This article is still based on the previous two articles!
Attribute combination experiment
Hopefully the previous sections gave you an idea of a few ways to explore your data and gain insights. You discovered some data quirks that you might want to clean before feeding it to the machine learning algorithm, and you discovered interesting correlations between attributes, especially with the target attribute
correlation between. You also notice that some attributes have right-skewed distributions, so you may need to transform them (for example, by taking their logarithms or square roots). Of course, your mileage will vary greatly with each project, but the general idea is similar.
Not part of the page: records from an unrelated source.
Lemma recv_parts_refused from r v x : Forall (fun p => 0 <= iov_len p) v -> stream_refusal s d flags true = Some x -> forall n, socket_at n fd i d k s ->
  recv_parts have_dgram can_bound can_recv fd flags e dg from r v 0 n = Some ((match parts_of v with [] => 0 | _ => x end, []), n).
Proof using Htype Hahead.
  intros Hv Href n Hs. destruct Hahead as [Ha He]. assert (x < 0) as Hx by (revert Href; unfold stream_refusal; repeat case_match; intros; simplify_eq; done). induction Hv as [|p v Hp _ IH]; [done|]. cbn [recv_parts]. rewrite parts_cons.
  destruct (Z.eqb_spec (iov_len p) 0) as [Hz|Hz]; [done|]. unfold mbind, M_bind. rewrite (recv_stream_eq n fd i d k s) by (done || lia). rewrite Href. cbn [fst snd]. by replace (x <? 0) with true by lia.
Qed.
End parts.

(** *** Datagrams *)

Lemma to_endpoint_error a l x : to_endpoint addr_size a l = inl x -> x < 0.
Proof using. unfold to_endpoint. repeat case_match; intros; simplify_eq; done. Qed.

Lemma dgram_to_error s name namelen x : dgram_to s name namelen = inl x -> x < 0.
Proof using. unfold dgram_to. destruct name; [apply to_endpoint_error|]. destruct (k_peer s); by intros [= <-]. Qed.

(** The first use opens the socket, and asks for nothing else; an error leaves it. *)
Lemma dgram_opened n k s flags e dg : at_ (n_sock n) k = Some s -> bad_flags flags = false -> have_dgram = true ->
  match dgram_handle s flags e dg with
  | inl x => exists n', ensure_dgram k s e dg n = Some (x, n') /\ x < 0 /\ sent n' = sent n /\ awaited n' = awaited n
  | inr h => exists n' s', ensure_dgram k s e dg n = Some (0, n') /\ sent n' = sent n /\ awaited n' = awaited n /\ at_ (n_sock n') k = Some s' /\ k_dg s' = h /\ k_msg s' = k_msg s /\ (forall d b, bound_of d s' flags b = bound_of d s flags b)
  end.
Proof using.
  intros Hs Hf Hd. unfold dgram_handle, ensure_dgram, mbind, M_bind, n_ask, modify. rewrite Hf, Hd. cbn [negb orb]. case_bool_decide; [|by exists n, s]. case_bool_decide as He; cbn [negb].
  - unfold put_sock, put_try. cbn [n_sock n_fds n_calls]. rewrite (set_at_some _ _ _ (at_range _ _ _ Hs)). cbn. eexists _, (set_dg s dg). split; [reflexivity|]. split; [done|]. split; [done|]. split; [|done].
    pose proof (at_range _ _ _ Hs). unfold at_. split_if; [|lia]. apply list_lookup_insert_eq. lia.
  - eexists. split; [reflexivity|]. pose proof (errno_pos _ He). split; [lia|]. done.
Qed.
The last thing you may want to do before preparing your data for a machine learning algorithm is to try various attribute combinations. For example, the total number of rooms in an area isn't very useful if you don't know how many residents there are. What you really want is the number of rooms per home. Likewise, the total number of bedrooms is not very useful on its own: you may want to compare it with the number of rooms. The population per household also seems to be an interesting mix of attributes. Create these new properties as follows:
housing["rooms_per_house"] = housing["total_rooms"] / housing["households"]
housing["bedrooms_ratio"] = housing["total_bedrooms"] / housing["total_rooms"]
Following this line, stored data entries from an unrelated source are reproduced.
Lemma libc_init_direct l : g_libc_up l = false -> start_whole (libc_boot l) -> libc_calls l = [] ->
  runs (okm_libc_init K P false) l (fun _ l' => brought_up K P args vars l' /\
    libc_calls l' = [AsksClocks; AsksVars; SetThreadPointer (libc_td l'); StackGuard (g_random l'); TableMemory; TableStreams; Banner; Profile; MallocInit]).
Proof using HK Hd Hg.
  intros Hup Hs Hc. destruct (page_some _ Hg) as (p & _ & Hp & _). unfold okm_libc_init. apply runs_bind, runs_gets. rewrite Hup. bring.
  apply runs_boot. eapply runs_mono; [by apply init_env_supplies|]. intros [] b Hb. bring. rewrite Hc. split; [|done]. split; cbn; try done.
  - exists [AsksClocks; AsksVars; SetThreadPointer (copy_tls (pthread_align P) (builtin_tls P))], [TableMemory; TableStreams; Banner; Profile; MallocInit]. done.
  - split_and!; [done|done|apply context_tid_nonzero].
Qed.

Lemma libc_init_sealed l : g_libc_up l = false -> libc_calls l = [] ->
  runs (okm_libc_init K P true) l (fun _ l1 => libc_boot l1 = libc_boot l /\ g_libc_up l1 = true /\ take_page_size (granularity P) = Some (libc_page_size l1) /\
    g_auxv l1 = [6; libc_page_size l1; 25; at_random P; 0; 0; 0] /\ libc_td l1 = copy_tls (pthread_align P) (builtin_tls P) /\
    libc_calls l1 = [SetThreadPointer (libc_td l1); TableMemory; MallocInit]).
Proof using Hg.
  intros Hup Hc. destruct (page_some _ Hg) as (p & _ & Hp & _). unfold okm_libc_init, okm_libc_memory. apply runs_bind, runs_gets. rewrite Hup. bring. by rewrite Hc.
Qed.

(** A second bringing-up does nothing. *)
Lemma libc_init_once sealing l : g_libc_up l = true -> okm_libc_init K P sealing l = Some ((), l).
Proof. intros Hup. unfold okm_libc_init. rewrite (bind_run _ _ l (g_libc_up l) l) by done. by rewrite Hup. Qed.
End bring_up_ok.

(** C22. A program started from a snapshot is brought up as one started directly. Directly,
    the library comes up with the environment's arguments and named values, the page, the
    random bytes and the first context's number. For a snapshot the first phase asks for
    nothing the start supplies and leaves the program's storage alone; whatever storage the
    initialisers then make, and whenever and on whatever context it is started, the second
    phase leaves the same as a direct start there and then; and between them each part of
    the library is initialised as often as directly, once. *)
Theorem snapshot_as_direct K P args vars l b w m c context : careful K -> documented K args vars -> 0 <= granularity P < 2 ^ 64 ->
  g_libc_up l = false -> libc_calls l = [] -> start_whole (libc_boot l) -> start_whole b ->
  exists direct sealed started,
    okm_libc_init K (at_start P w m c) false l = Some ((), direct) /\
    okm_libc_init K P true l = Some ((), sealed) /\
    snapshot_start K (at_start P w m c) 2 context (with_boot sealed b) = Some ((), started) /\
    brought_up K (at_start P w m c) args vars direct /\ brought_up K (at_start P w m c) args vars started /\
    libc_boot sealed = libc_boot l /\ Forall (fun x => start_supplies x = false) (libc_calls sealed) /\
    List.filter initialises (libc_calls started) ≡ₚ List.filter initialises (libc_calls direct) /\
    okm_libc_init K (at_start P w m c) false started = Some ((), started).
Proof.
  intros HK Hd Hg Hup Hc Hs Hb. set (P' := at_start P w m c).
  destruct (libc_init_direct K P' args vars HK Hd Hg l Hup Hs Hc) as ([] & direct & Hdir & Hbu & Hdc).
  destruct (libc_init_sealed K P Hg l Hup Hc) as ([] & sealed & Hseal & Hboot & Hup1 & Hpage & Haux & Htd & Hsc).
  assert (runs (snapshot_start K P' 2 context) (with_boot sealed b) (fun _ l2 => brought_up K P' args vars l2 /\
    libc_calls l2 = libc_calls sealed ++ [Rebind context; AsksClocks; AsksVars; StackGuard (g_random l2); TableStreams; Banner; Profile; MallocStart])) as ([] & started & Hst & Hbs & Hstc).
  { unfold snapshot_start. cbn [Z.eqb Pos.eqb negb]. bring. apply runs_boot. eapply runs_mono; [by apply init_env_supplies|]. intros [] b' Hb'. bring.
    rewrite <-!(assoc_L (++)). split; [|done]. split; cbn; try done.
    - eexists (libc_calls sealed ++ [_; _; _]), _. by rewrite <-(assoc_L (++)).
    - split_and!; [done|done|apply context_tid_nonzero]. }
  exists direct, sealed, started. split_and!; try done.
  - rewrite Hsc. repeat constructor.
  - rewrite Hstc, Hsc, Hdc. cbn. pose proof (bu_thread _ _ _ _ _ Hbu) as (-> & _). rewrite Htd. cbn.
    rewrite (bu_random _ _ _ _ _ Hbu), (bu_random _ _ _ _ _ Hbs). change (copy_tls (pthread_align P') (builtin_tls P')) with (copy_tls (pthread_align P) (builtin_tls P)).
    constructor. solve_Permutation.
  - apply libc_init_once. apply Hbs.
Qed.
housing["people_per_house"] = housing["population"] / housing["households"]
Then you look at the correlation matrix again:
! The new bedrooms_ratio attribute has a much greater correlation with the median value of the house than with the total number of rooms or bedrooms. Obviously, homes with lower bedroom/room ratios tend to be more expensive. The number of rooms per home is also more telling than the total number of rooms in an area - obviously the bigger the house, the more expensive it will be.
This round of exploration doesn't need to be absolutely thorough; the key is to start from the right perspective and gain insights quickly that will help you get your first reasonably good prototype. But it's an iterative process: Once you have a prototype up and running, you can analyze its output to gain more insights before returning to this exploration step.
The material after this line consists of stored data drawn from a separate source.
(* ===== verification/Image.v ===== *)
(** An image's own symbols (port/src/image/okm_image.c, port/src/okm_phdr.c): where the
    image is, a symbol by the hash table the linker made, the symbol an address is in, the
    program headers; and a file read whole. What the linker and the loader put in memory is
    the record [image]; a read of what they did not put there has no answer. *)
From S2P Require Import Prelude Kal.
From stdpp Require Import base list option.
From Stdlib Require Import ZArith Lia.

#[local] Open Scope Z_scope.

Definition PT_LOAD : Z := 1.
Definition DT_HASH : Z := 4.
Definition DT_STRTAB : Z := 5.
Definition DT_SYMTAB : Z := 6.
Definition SHN_UNDEF : Z := 0.
Definition STB_LOCAL : Z := 0.

Record elf_sym := ElfSym { st_name : Z; st_info : Z; st_shndx : Z; st_value : Z; st_size : Z }.

(** [ehdr] and [dynamic] are weak: an address of zero, or none. The memory is read by the
    address of a table and an index into it. *)
Record image := Image {
  ehdr : Z;
  phdrs : list (Z * Z);
  dynamic : option (list (Z * Z));
  sym_at : Z -> Z -> option elf_sym;
  str_at : Z -> Z -> option (list Z);
  word_at : Z -> Z -> option Z;
}.

Section image.
Context (I : image).

(** The first PT_LOAD header's distance, of the headers' types and addresses. *)
Fixpoint first_load (l : list (Z * Z)) : option Z :=
  match l with
  | [] => None
  | (t, vaddr) :: l' => if t =? PT_LOAD then Some vaddr else first_load l'
  end.

Definition self_base : Z :=
  if ehdr I =? 0 then 0
  else match first_load (phdrs I) with
       | Some vaddr => wrap64 (ehdr I - vaddr)
       | None => ehdr I
       end.

(** The three tables as the loop over _DYNAMIC leaves them, the entries before DT_NULL
    given: the last of each kind. *)
Fixpoint dyn_scan (base : Z) (l : list (Z * Z)) (t : Z * Z * Z) : Z * Z * Z :=
  match l with
  | [] => t
  | (tag, ptr) :: l' =>
      let '(symtab, strtab, hash) := t in
      dyn_scan base l'
        (if tag =? DT_SYMTAB then (wrap64 (base + ptr), strtab, hash)
         else if tag =? DT_STRTAB then (symtab, wrap64 (base + ptr), hash)
         else if tag =? DT_HASH then (symtab, strtab, wrap64 (base + ptr))
         else t)
  end.

(** One byte into the hash, in an unsigned long of 64 bits. *)
Definition hash_step (h c : Z) : Z :=
  let h := wrap64 (Z.shiftl h 4 + c) in
  let g := Z.land h 0xf0000000 in
  let h := if negb (g =? 0) then Z.lxor h (Z.shiftr g 24) else h in
  Z.land h (wrap64 (Z.lnot g)).

Definition elf_hash (name : list Z) : Z := foldl hash_step 0 name.

Definition skips (s : elf_sym) : bool := (st_shndx s =? SHN_UNDEF) || (Z.shiftr (st_info s) 4 =? STB_LOCAL).

(** The walk of a chain from [i]; [chain] is where the chains start among the words. *)
Fixpoint chain_walk (fuel : nat) (symtab strtab hash chain base : Z) (name : list Z) (i : Z) : option Z :=
  match fuel with
  | O => None
  | S k =>
      if i =? 0 then Some 0
      else
        s ← sym_at I symtab i;
        if skips s then next ← word_at I hash (chain + i); chain_walk k symtab strtab hash chain base name next
        else
          n ← str_at I strtab (st_name s);
          if bool_decide (n = name) then Some (wrap64 (base + st_value s))
          else next ← word_at I hash (chain + i); chain_walk k symtab strtab hash chain base name next
  end.

(** [fuel] bounds the walk; zero is the null pointer. *)
Definition self_symbol (fuel : nat) (name : list Z) : option Z :=
  match dynamic I with
  | None => Some 0
  | Some dyn =>
      let base := self_base in
      let '(symtab, strtab, hash) := dyn_scan base dyn (0, 0, 0) in
      if (symtab =? 0) || (strtab =? 0) || (hash =? 0) then Some 0
      else
        nbucket ← word_at I hash 0;
        if nbucket =? 0 then None
        else
          i ← word_at I hash (2 + elf_hash name mod nbucket);
          chain_walk fuel symtab strtab hash (2 + nbucket) base name i
  end.

(** *** dladdr, of an address in no placed image *)

(** The loop over the symbols from [i], [n] of them left: the best so far and its place. *)
Fixpoint addr_walk (n : nat) (symtab base a i : Z) (best : option elf_sym) : option (option elf_sym) :=
  match n with
  | O => Some best
  | S k =>
      s ← sym_at I symtab i;
      let at_ := wrap64 (base + st_value s) in
      let better := negb ((st_shndx s =? SHN_UNDEF) || (st_value s =? 0)) && (at_ <=? a) &&
        match best with None => true | Some b => wrap64 (base + st_value b) <? at_ end &&
        ((st_size s =? 0) || (a <? wrap64 (at_ + st_size s))) in
      addr_walk k symtab base a (i + 1) (if better then Some s else best)
  end.

Record dl_info := DlInfo { dli_fname : list Z; dli_fbase : Z; dli_sname : option (list Z); dli_saddr : Z }.

(** [kal_env_image] answers for a capacity: a length, or a negative error, and the bytes put
    into the buffer. The terminator is written at the length, into an array of 1024. *)
Definition dladdr_self (kal_env_image : Z -> Z * list Z) (a : Z) : option (option dl_info) :=
  match dynamic I with
  | None => Some None
  | Some dyn =>
      let base := self_base in
      let '(symtab, strtab, hash) := dyn_scan base dyn (0, 0, 0) in
      if (symtab =? 0) || (strtab =? 0) || (hash =? 0) then Some None
      else
        n ← word_at I hash 1;
        best ← addr_walk (Z.to_nat (n - 1)) symtab base a 1 None;
        sname ← match best with
                | Some s => Some <$> str_at I strtab (st_name s)
                | None => Some None
                end;
        let '(len, bytes) := kal_env_image 1023 in
        if 1024 <=? len then None
        else Some (Some (DlInfo (if 0 <? len then take (Z.to_nat len) bytes else []) base sname
          (match best with Some s => wrap64 (base + st_value s) | None => 0 end)))
  end.

(** *** The headers a callback is told *)

Record phdr_info := PhdrInfo { dlpi_addr : Z; dlpi_name : list Z; dlpi_phdrs : list (Z * Z); dlpi_adds : Z; dlpi_subs : Z }.

(** okm_phdr.c's: [base] starts as the header's own address. *)
Definition phdr_base : Z := match first_load (phdrs I) with Some vaddr => wrap64 (ehdr I - vaddr) | None => ehdr I end.

Definition iterate_static {S} (callback : phdr_info -> M S Z) : M S Z :=
  if ehdr I =? 0 then mret 0 else callback (PhdrInfo phdr_base [] (phdrs I) 1 0).

(** okld_iterate: every image placed, until the callback answers other than zero. *)
Fixpoint each_placed {S} (callback : phdr_info -> M S Z) (l : list phdr_info) (result : Z) : M S Z :=
  match l with
  | [] => mret result
  | i :: l' =>
      r ← callback (PhdrInfo (dlpi_addr i) (dlpi_name i) (dlpi_phdrs i) 1 0);
      if negb (r =? 0) then mret r else each_placed callback l' r
  end.

Definition iterate_image {S} (placed : list phdr_info) (callback : phdr_info -> M S Z) : M S Z :=
  r ← (if negb (ehdr I =? 0) then callback (PhdrInfo self_base [] (phdrs I) 1 0) else mret 0);
  if negb (r =? 0) then mret r else each_placed callback placed 0.
End image.

(** ** A file read whole *)

(** The loop with [buf] read into [cap] bytes and [rest] left in the file; [grows] is whether
    realloc gives so many bytes. [None] is a null pointer. *)
Fixpoint read_loop (fuel : nat) (grows : Z -> bool) (rest buf : list Z) (cap : Z) : option (option (list Z)) :=
  match fuel with
  | O => None
  | S k =>
      let got := take (Z.to_nat (cap - Z.of_nat (length buf))) rest in
      let buf := buf ++ got in
      if Z.of_nat (length buf) <? cap then Some (Some buf)
      else if grows (wrap64 (cap * 2)) then read_loop k grows (drop (length got) rest) buf (wrap64 (cap * 2))
      else Some None
  end.

(** [file] is what fopen finds; the first sixty-four kilobytes are malloc's to give too. *)
Definition read_whole (fuel : nat) (grows : Z -> bool) (file : option (list Z)) : option (option (list Z)) :=
  match file with
  | None => Some None
  | Some content => if grows (2 ^ 16) then read_loop fuel grows content [] (2 ^ 16) else Some None
  end.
Prepare data for machine learning algorithms
It’s time to prepare the data for your machine learning algorithm. There are several good reasons why you should write a function for this rather than doing it by hand:
- This will allow you to easily reproduce these transformations on any dataset (e.g. the next time you get a new dataset).
- You will gradually build a library of transformation functions for reuse in future projects.
- You can use these functions in real-time systems to transform new data before feeding it into your algorithm.
- This will allow you to easily try out various transformations and see which combination of transformations works best.
But first, revert to a clean training set (by copying strat_train_set again). You should also keep predictors and labels separate, as you don't necessarily want to apply the same transformation to predictors and target values (note that drop() creates a copy of the data and does not affect strat_train_set):
housing = strat_train_set.drop("median_house_value", axis=1)
housing_labels = strat_train_set["median_house_value"].copy()
clear data
Most machine learning algorithms cannot handle missing features, so you need to handle these features. For example, you noticed earlier that the total_bedrooms attribute has some missing values. You have three options to solve this problem:
- Remove the corresponding area.
- Remove the entire attribute.
- Set missing values to some value (zero, mean, median, etc.). This is called imputation.
You can easily accomplish these tasks using PandasDataFrame's dropna(), drop(), and fillna() methods:
housing.dropna(subset=["total_bedrooms"], inplace=True) # option 1
housing.drop("total_bedrooms", axis=1) # option 2
median = housing["total_bedrooms"].median() # option 3
housing["total_bedrooms"].fillna(median, inplace=True)
You decide to use option 3 because it's the least disruptive, but instead of the previous code you'll be using a convenience Scikit-Learn class: Simplelmputer. The advantage of this is that it will store the median value of each feature: this will allow it to impute missing values not only on the training set, but also on the validation set, test set and any new data input to the model . To use it, you first need to create a Simplelmputer instance, specifying that you want to replace missing values for each attribute with the median value of that attribute:
from sklearn.impute import SimpleImputer
imputer = SimpleImputer(strategy="median")
Since the median can only be calculated on numeric attributes, you need to create a copy of the data with only numeric attributes (this will exclude the text attribute ocean_proximity):
housing_num = housing.select_dtypes(include=[np.number])
Now you can fit the filler instance to the training data using the fit() method:
imputer.fit(housing_num)
The estimator simply calculates the median for each attribute and stores the result in its statistics_instance variable. Only the total_bedrooms attribute has missing values, but you can't be sure that there won't be any missing values in the new data after the system goes live, so it's safer to apply the filler to all numeric attributes:
Now you can use this "trained" estimator to transform the training set by replacing missing values with the learned median:
X = imputer.transform(housing_num)
Missing values can also be replaced by the mean (strategy="mean"), or by the most frequent value (strategy="most_frequent"), or by a constant value (strategy="constant", fill_value=…). The latter two strategies support non-numeric data.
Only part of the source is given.